Across all end uses, the competitiveness analysis reveals a substantial and prolonged cost gap between all green products and their respective fossil competitors. This is exemplified by the competition between green hydrogen and natural gas, which is relevant for end uses such as industry, power and grid injection (Fig. 5a,b), as well as between green hydrogen and grey hydrogen, covering the end uses ammonia, refining and some biofuel routes (Fig. 5c,d). Together, these account for over 90% of the announced electrolyser capacity by 2030 (Extended Data Fig. 2). In contrast, project announcements for electrofuels remain limited, which may be due to a larger cost gap to the fossil competitors in the respective end uses (Extended Data Fig. 5g–l). Without carbon pricing, the cost gap between green hydrogen and natural gas of US$150 MWh−1 in 2024 implies that green hydrogen is initially more than seven times as expensive as natural gas (Fig. 5a), while the cost gap between green hydrogen and grey hydrogen is only slightly lower at US$121 MWh−1 in 2024 (Fig. 5c). As green hydrogen costs decrease, the cost gap gradually reduces, but typically prevails also into the long term. This pattern holds across all end uses. Without carbon pricing, in our central estimate, no green product becomes competitive with its fossil competitor until 2050. This is robust across a wide range of progressive and conservative parameter values (Extended Data Fig. 5, left column).
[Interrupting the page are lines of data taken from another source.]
Lemma unarchivable_only_locked_witness :
  truthy (prop archived_locked "archived") = true
  ∧ truthy (prop archived_locked "locked") = true
  ∧ ∃ p, Some moderator = Some p
         ∧ ThreadChannel.has p ThreadChannel.MANAGE_THREADS = true.
Proof. apply unarchivable_only_locked. reflexivity. Defined.

(** ** The client presence *)

Section ParseFacts.
Import ClientPresence.
Variable ActivityTypes : JsVal -> JsVal.

Lemma parse_activities_parsed acts : ∀ i out,
  parse_activities ActivityTypes i acts = Return out →
  Forall2 parsed acts out.
Proof.
  induction acts as [|a acts IH]; intros i out; cbn.
  - intros [= <-]. constructor.
  - destruct (name a) eqn:Hname; try done.
    destruct (parse_activities ActivityTypes (S i) acts) as [l|e] eqn:Hrest; [|done].
    intros [= <-]. constructor; [|by eapply IH].
    repeat split; cbn; try done.
    + intros Hf. by rewrite Hf.
    + intros n Hn Hnz. rewrite Hn. cbn.
      destruct (Z.eqb_spec n 0); [done|]. done.
Qed.

Lemma parse_activities_first_bad pre bad post : ∀ i,
  Forall (fun a => ∃ s, name a = JStr s) pre →
  (∀ s, name bad ≠ JStr s) →
  parse_activities ActivityTypes i (pre ++ bad :: post)
  = Throw (DjsTypeError "INVALID_TYPE"
             ["activities[" +:+ pretty (i + length pre)%nat +:+ "].name"; "string"]).
Proof.
  induction pre as [|a pre IH]; intros i Hpre Hbad; cbn.
  - rewrite Nat.add_0_r. destruct (name bad) eqn:Hn; try done. by destruct (Hbad s).
  - apply Forall_cons in Hpre as [[s Hs] Hpre]. rewrite Hs.
    rewrite (IH (S i) Hpre Hbad). by rewrite Nat.add_succ_r.
Qed.

End ParseFacts.

(** X13. [_parse] sanitises: whatever is passed, the packet's [afk] is a
    boolean ([true] only for the boolean [true]), its [since] a number or
    [null], and its status the given one or, when that is falsy, the
    current one. *)
Theorem _parse_sanitises (ActivityTypes : JsVal -> JsVal)
    (this : ClientPresence.Presence) (p : ClientPresence.PresenceData)
    (packet : ClientPresence.Packet) :
  ClientPresence._parse ActivityTypes this p = Return packet →
  ClientPresence.d_afk packet
  = JBool (bool_decide (ClientPresence.data_afk p = JBool true))
  ∧ (ClientPresence.d_since packet = JNull
     ∨ ∃ n, ClientPresence.data_since p = JNum n ∧ ClientPresence.d_since packet = JNum n)
  ∧ ClientPresence.d_status packet
    = (if truthy (ClientPresence.data_status p) then ClientPresence.data_status p
       else ClientPresence.status this).
Proof.
  unfold ClientPresence._parse. intros H.
  assert (Hshape : ∃ acts, packet =
            {| ClientPresence.d_activities := acts;
               ClientPresence.d_afk :=
                 match ClientPresence.data_afk p with JBool b => JBool b | _ => JBool false end;
               ClientPresence.d_since :=
                 match ClientPresence.data_since p with JNum n => JNum n | _ => JNull end;
               ClientPresence.d_status :=
                 or_else (ClientPresence.data_status p) (ClientPresence.status this) |}).
  { destruct (ClientPresence.data_activities p) as [[|a l]|].
    - injection H as <-. eauto.
    - destruct (ClientPresence.parse_activities _ _ _); [|done]. injection H as <-. eauto.
    - destruct (_ && _); injection H as <-; eauto. }
  destruct Hshape as [acts ->]. cbn. split; [|split].
  - by destruct (ClientPresence.data_afk p) as [| |[]| | |].
  - destruct (ClientPresence.data_since p); eauto.
  - done.
Qed.
(** * The virtual keyboard of the 2D GUI: [gui/src/2D/controls/virtualKeyboard.ts]

    A shallow embedding of [KeyPropertySet] and [VirtualKeyboard] and the
    properties the specification states about them.

    Conventions of the embedding.
    - A JavaScript [number] that the code uses as a counter or copies around
      ([shiftState], [thickness], the shadow offsets) is a [Z].
    - A JavaScript string is a [string]; the three glyphs of the keyboard are
      written as their UTF-8 text.  The code only compares strings and maps
      their case, so the encoding is not observable.
    - [String.prototype.toUpperCase] and [toLowerCase] belong to the platform:
      they are the two methods of the class [CaseMapping].
    - Objects that are shared by reference (the attached [InputText], the
      observers returned by [Observable.add]) live in a store and are named
      by a location or an identifier.
    - The casts of the source are taken as the typing of the control tree:
      the children of the keyboard are rows ([<Container>row]), the children
      of a row are buttons ([as Button]) and the first child of a button is a
      [TextBlock].  [None] in a child list is an entry for which the guard of
      the source ([!row || !row.children], [!button]) skips the iteration. *)

From Stdlib Require Import ZArith String Ascii.
From stdpp Require Import gmap list strings.

Open Scope string_scope.
Open Scope list_scope.
Open Scope Z_scope.

(** ** Strings *)

(** The labels that the key router treats as commands. *)
Definition SHIFT : string := "⇧".      (* U+21E7, the shift key *)
Definition BACKSPACE : string := "←".  (* U+2190 *)
Definition ENTER : string := "↵".      (* U+21B5 *)

(** The case mapping of the platform's strings. *)
Class CaseMapping := {
  toUpperCase : string → string;
  toLowerCase : string → string
}.

(** Truthiness of a JavaScript number (integers: everything but zero). *)
Definition truthy (n : Z) : bool := negb (n =? 0).

(** Truthiness of an optional string property: present and not empty. *)
Definition truthy_str (s : option string) : bool :=
  match s with
  | Some s => negb (String.eqb s "")
  | None => false
  end.

(** [p && p.field ? p.field : fallback] *)
Definition or_default {P} (p : option P) (field : P → option string)
    (fallback : string) : string :=
  match p with
  | Some p => if truthy_str (field p) then default fallback (field p) else fallback
  | None => fallback
  end.

(** An instance of the case mapping to evaluate with: the Unicode mapping on
    the letters of ASCII, every other byte left as it is. *)
Definition ascii_upper (c : ascii) : ascii :=
  let n := N_of_ascii c in
  if ((97 <=? n) && (n <=? 122))%N then ascii_of_N (n - 32) else c.

Definition ascii_lower (c : ascii) : ascii :=
  let n := N_of_ascii c in
  if ((65 <=? n) && (n <=? 90))%N then ascii_of_N (n + 32) else c.

Fixpoint string_map (f : ascii → ascii) (s : string) : string :=
  match s with
  | EmptyString => EmptyString
  | String c s => String (f c) (string_map f s)
  end.

Definition ascii_case : CaseMapping :=
  {| toUpperCase := string_map ascii_upper;
     toLowerCase := string_map ascii_lower |}.

(** A width or height as the default layout writes it, ["<n>px"]: the number
    of pixels, [None] for any other text. *)
Definition digit_value (c : ascii) : option Z :=
  let n := N_of_ascii c in
  if ((48 <=? n) && (n <=? 57))%N then Some (Z.of_N (n - 48)) else None.

Fixpoint px_digits (acc : Z) (s : string) : option Z :=
  match s with
  | "px" => Some acc
  | String c s =>
      match digit_value c with
      | Some d => px_digits (10 * acc + d) s
      | None => None
      end
  | EmptyString => None
  end.

Definition px_value (s : string) : option Z :=
  match s with
  | String c _ => match digit_value c with Some _ => px_digits 0 s | None => None end
  | EmptyString => None
  end.

(** ** The data model *)

(** Class used to store key control properties: every field is optional. *)
Module KeyPropertySet.
Record t := mk {
  width : option string;
  height : option string;
  paddingLeft : option string;
  paddingRight : option string;
  paddingTop : option string;
  paddingBottom : option string;
  color : option string;
  background : option string
}.

(** The object literal [{}]. *)
Definition empty : t := mk None None None None None None None None.
End KeyPropertySet.

Module TextBlock.
Record t := mk { text : string }.
End TextBlock.

(** Observers are compared by identity: an observer is an identifier and the
    callback it was created with. *)
Module Observable.
Definition t (C : Type) : Type := list (nat * C).

(** Modelled from the spec: [Observable.add] subscribes a callback.  The
    class is not among the sources; [add] puts a new observer after the
    ones already there and returns it, here named by the identifier [id]
    that the caller draws from the store. *)
Definition add {C} (id : nat) (callback : C) (o : t C) : t C :=
  o ++ [(id, callback)].

(** Modelled from the spec: [Observable.remove] unsubscribes an observer.
    The class is not among the sources; [remove] takes a nullable observer,
    does nothing for [null] or for an observer that is not registered, and
    otherwise takes the observer out of the list. *)
Fixpoint remove {C} (observer : option nat) (o : t C) : t C :=
  match observer, o with
  | None, _ => o
  | Some _, [] => []
  | Some id, (id', c) :: o' =>
      if Nat.eqb id id' then o' else (id', c) :: remove observer o'
  end.

Definition ids {C} (o : t C) : list nat := fst <$> o.
End Observable.

(** The closure a key button adds to its [onPointerUpObservable]:
    [() => this.onKeyPressObservable.notifyObservers(key)]. *)
Inductive PointerUpCallback := NotifyKeyPress (key : string).

Module Button.
Record t := mk {
  name : string;
  children : list TextBlock.t;
  width : string;
  height : string;
  color : string;
  background : string;
  paddingLeft : string;
  paddingRight : string;
  paddingTop : string;
  paddingBottom : string;
  thickness : Z;
  isFocusInvisible : bool;
  shadowColor : string;
  shadowBlur : Z;
  shadowOffsetX : Z;
  shadowOffsetY : Z;
  onPointerUpObservable : list PointerUpCallback
}.

Definition set_children (v : list TextBlock.t) (b : t) : t :=
  mk (name b) v (width b) (height b) (color b) (background b)
     (paddingLeft b) (paddingRight b) (paddingTop b) (paddingBottom b)
     (thickness b) (isFocusInvisible b) (shadowColor b) (shadowBlur b)
     (shadowOffsetX b) (shadowOffsetY b) (onPointerUpObservable b).

Definition set_color (v : string) (b : t) : t :=
  mk (name b) (children b) (width b) (height b) v (background b)
     (paddingLeft b) (paddingRight b) (paddingTop b) (paddingBottom b)
     (thickness b) (isFocusInvisible b) (shadowColor b) (shadowBlur b)
     (shadowOffsetX b) (shadowOffsetY b) (onPointerUpObservable b).

Definition set_thickness (v : Z) (b : t) : t :=
  mk (name b) (children b) (width b) (height b) (color b) (background b)
     (paddingLeft b) (paddingRight b) (paddingTop b) (paddingBottom b)
     v (isFocusInvisible b) (shadowColor b) (shadowBlur b)
     (shadowOffsetX b) (shadowOffsetY b) (onPointerUpObservable b).

(** Modelled from the spec: [Button.CreateSimpleButton(name, text)], the
    factory of the generic button control, is not among the sources; it
    produces a button with an embedded text label as its first child.  The
    fields that [_createKey] assigns before it returns the button start
    out empty here. *)
Definition CreateSimpleButton (name text : string) : t :=
  mk name [TextBlock.mk text] "" "" "" "" "" "" "" "" 0 false "" 0 0 0 [].
End Button.
Lemma str_of_int_inj a b : str_of_int a = str_of_int b -> a = b.
Proof.
  unfold str_of_int. intros H.
  rewrite <- (DecimalZ.of_to a), <- (DecimalZ.of_to b).
  destruct (Z.to_int a) as [u|u], (Z.to_int b) as [v|v].
  - now rewrite (digits_inj _ _ H).
  - exfalso. pose proof (digits_are_digits u) as Hu. rewrite H in Hu.
    inversion Hu as [|? ? Hd]. unfold is_digit, MINUS in Hd. lia.
  - exfalso. pose proof (digits_are_digits v) as Hv. rewrite <- H in Hv.
    inversion Hv as [|? ? Hd]. unfold is_digit, MINUS in Hd. lia.
  - injection H as H. now rewrite (digits_inj _ _ H).
Qed.

(** A string is cut in one way only at the first occurrence of [c]. *)
Lemma cut_at_first (c : N) (a b x y : str) :
  c ∉ a -> c ∉ b -> a ++ c :: x = b ++ c :: y -> a = b /\ x = y.
Proof.
  revert b. induction a as [|h a IH]; intros [|k b] Ha Hb H; simpl in H.
  - injection H as ->. auto.
  - injection H as -> _. exfalso. apply Hb. left.
  - injection H as -> _. exfalso. apply Ha. left.
  - injection H as -> H.
    destruct (IH b) as [-> ->]; auto.
    + intros Hin. apply Ha. now right.
    + intros Hin. apply Hb. now right.
Qed.
(** * Secret-scrubbing callbacks: a shallow embedding and its properties

    The three callback bodies under [clean-secrets-callbacks/] are embedded
    as Rocq functions:

    - [message.py]   : module [Message]  (commit-message redaction),
    - [commit.py]    : module [Commit]   (progress ledger),
    - [file-info.py] : module [FileInfo] (blob scrubbing).

    Python [bytes] are lists of [byte]; Python [str] values that can hold
    arbitrary text are lists of code points ([Z]); the effects of a callback
    (log appends, progress-file appends, blob fetches and inserts, module
    globals) are threaded through an explicit world. *)

From Stdlib Require Import ZArith List Lia Strings.String Strings.Ascii Strings.Byte.
From stdpp Require Import base list gmap strings pretty.
From Equations Require Import Equations.

Local Open Scope Z_scope.
Set Warnings "-register-all,-clear-no-such-hyp".

(** ** Python values shared by the three callbacks *)

(** [bytes]: an immutable sequence of octets. *)
Abbreviation bytes := (list byte).

(** A bytes literal [b"..."] with ASCII content. *)
Definition bytes_of (s : string) : bytes := list_byte_of_string s.

#[global] Instance byte_eq_dec : EqDecision byte := Byte.byte_eq_dec.

(** [s.startswith(p)] on bytes. *)
Fixpoint starts_with (p s : bytes) : bool :=
  match p, s with
  | [], _ => true
  | _ :: _, [] => false
  | x :: p', y :: s' => Byte.eqb x y && starts_with p' s'
  end.

(** [p in s] on bytes: some suffix of [s] starts with [p]. *)
Fixpoint bytes_contains (p s : bytes) : bool :=
  match s with
  | [] => starts_with p []
  | _ :: t => starts_with p s || bytes_contains p t
  end.

(** [p] occurs in [s] as a contiguous subsequence. *)
Definition occurs_in (p s : bytes) : Prop := exists a r, s = a ++ p ++ r.

(** The scan of [bytes.replace] for a non-empty pattern: left to right, each
    match is replaced and the scan resumes after it, so matches never
    overlap. *)
Equations? replace_scan (old new s : bytes) : bytes by wf (length s) lt :=
  replace_scan old new [] := [];
  replace_scan old new (c :: t) with starts_with old (c :: t) => {
    | true := new ++ replace_scan old new (drop (length old - 1) t);
    | false := c :: replace_scan old new t }.
Proof. all: rewrite ?length_drop; simpl; lia. Qed.

(** [s.replace(old, new)] on bytes.  With an empty [old], Python inserts
    [new] before every byte and at the end. *)
Definition bytes_replace (old new s : bytes) : bytes :=
  match old with
  | [] => new ++ flat_map (fun c => c :: new) s
  | _ :: _ => replace_scan old new s
  end.

(** ** Effects: a state and exception monad *)

(** The exceptions the callbacks can let escape. *)
Inductive exn :=
| KeyError | OSError | JSONDecodeError | TypeError | AttributeError | UnicodeEncodeError.

(** How a callback body ends: it returns, or an exception propagates to the
    driver, which aborts the run. *)
Inductive outcome (A : Type) :=
| Returned (a : A)
| Raised (e : exn).
Arguments Returned {A} a.
Arguments Raised {A} e.

(** A computation over a world [W]: the world is threaded, and is kept as
    it was when an exception is raised (nothing is rolled back). *)
Definition M (W A : Type) : Type := W -> outcome A * W.

#[global] Instance M_ret {W} : MRet (M W) := fun A a w => (Returned a, w).
#[global] Instance M_bind {W} : MBind (M W) := fun A B f m w =>
  match m w with
  | (Returned a, w') => f a w'
  | (Raised e, w') => (Raised e, w')
  end.

Definition raise {W A} (e : exn) : M W A := fun w => (Raised e, w).
Definition get_world {W} : M W W := fun w => (Returned w, w).
Definition modify_world {W} (f : W -> W) : M W unit := fun w => (Returned tt, f w).
Definition lift_outcome {W A} (r : outcome A) : M W A := fun w => (r, w).

(** [try: body except Exception: handler]. *)
Definition try_except {W A} (body handler : M W A) : M W A := fun w =>
  match body w with
  | (Returned a, w') => (Returned a, w')
  | (Raised _, w') => handler w'
  end.

(** ** Values read from JSON *)

(** A Python [str] holding arbitrary text: its code points. *)
Abbreviation text := (list Z).

(** A [str] literal with ASCII content. *)
Definition text_of (s : string) : text :=
  map (fun a => Z.of_N (N_of_ascii a)) (list_ascii_of_string s).

(** What [json.load] returns: [None], [bool], [int], [str], [list] and
    [dict] (as an association list in insertion order, keys distinct).
    JSON numbers with a fraction or an exponent ([float]) are left out. *)
Inductive pyval :=
| PyNone
| PyBool (b : bool)
| PyInt (z : Z)
| PyStr (s : text)
| PyList (l : list pyval)
| PyDict (l : list (text * pyval)).

(** What [open(os.environ[NAME])] followed by [json.load] yields.  The
    parser itself is outside the callbacks; its result is an input. *)
Inductive json_source :=
| EnvUnset                (* os.environ[NAME] raises KeyError *)
| Unreadable              (* open raises OSError *)
| Malformed               (* json.load raises JSONDecodeError *)
| Parsed (v : pyval).

Definition load_json (src : json_source) : outcome pyval :=
  match src with
  | EnvUnset => Raised KeyError
  | Unreadable => Raised OSError
  | Malformed => Raised JSONDecodeError
  | Parsed v => Returned v
  end.

(** [d[key]] and [d.get(key, default)] on the association list of a dict. *)
Fixpoint dict_lookup (key : text) (d : list (text * pyval)) : option pyval :=
  match d with
  | [] => None
  | (k, v) :: d' => if decide (k = key) then Some v else dict_lookup key d'
  end.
Fig. 5: The green hydrogen implementation gap in 2030.
figure 5

ad, Cost gap between green hydrogen and natural gas (a,b) and between green hydrogen and grey hydrogen (c,d) without carbon pricing (a,c) and with an ambitious carbon price pathway (b,d) that is in line with reaching EU climate targets41 (US$149 tCO21 in 2030, US$246 tCO21 in 2040 and US$407 tCO21 in 2050, see Extended Data Table 3). These two markets cover over 90% of the project announcements by 2030 (Extended Data Fig. 2). The represented end uses are shown next to each row. Extended Data Fig. 5 displays the full set of competition across all end uses, covering four other markets and different hydrogen-based electrofuels. The red double-headed arrows and the light-red shading indicate the cost gap that needs to be bridged by subsidies. The stacked bars indicate the decomposition of the LCOH and the total cost of the fossil competitor for selected years (2024, 2030, 2035, 2040 and 2045). For easier visualization, the LCOH bar is shown on the left and the fossil competitor bar on the right. Our 2030 LCOH estimates are in line with recent studies (see Extended Data Fig. 4). LHV, lower hydrogen value. O&M, operations and maintenance. CHP, combined heat and power. NA, not available (end use unknown). e,f, Subsidies required to bridge the cost gap across all end uses to realize all project announcements until 2030 on time, without carbon pricing (e) and with carbon pricing (f). The bars show the required annual subsidies (left axis) and the lines show the required cumulative subsidies (right axis). g, Cumulative subsidies required to realize all project announcements by 2030 compared with globally announced hydrogen subsidies as of September 2023 from BloombergNEF (BNEF)43. Our estimate takes currently implemented demand-side policies into account (see Methods and Supplementary Fig. 15). Without carbon pricing, US$1.3 trillion of subsidies are required to realize all projects announced until 2030 (the values in parentheses show the ranges of more progressive and conservative parameters, see Extended Data Fig. 6). Note that e and f show only the subsidies required for green hydrogen project announcements until 2030. Staying on a 1.5 °C scenario requires substantial further subsidies after 2030 (Supplementary Fig. 16 and Table 1).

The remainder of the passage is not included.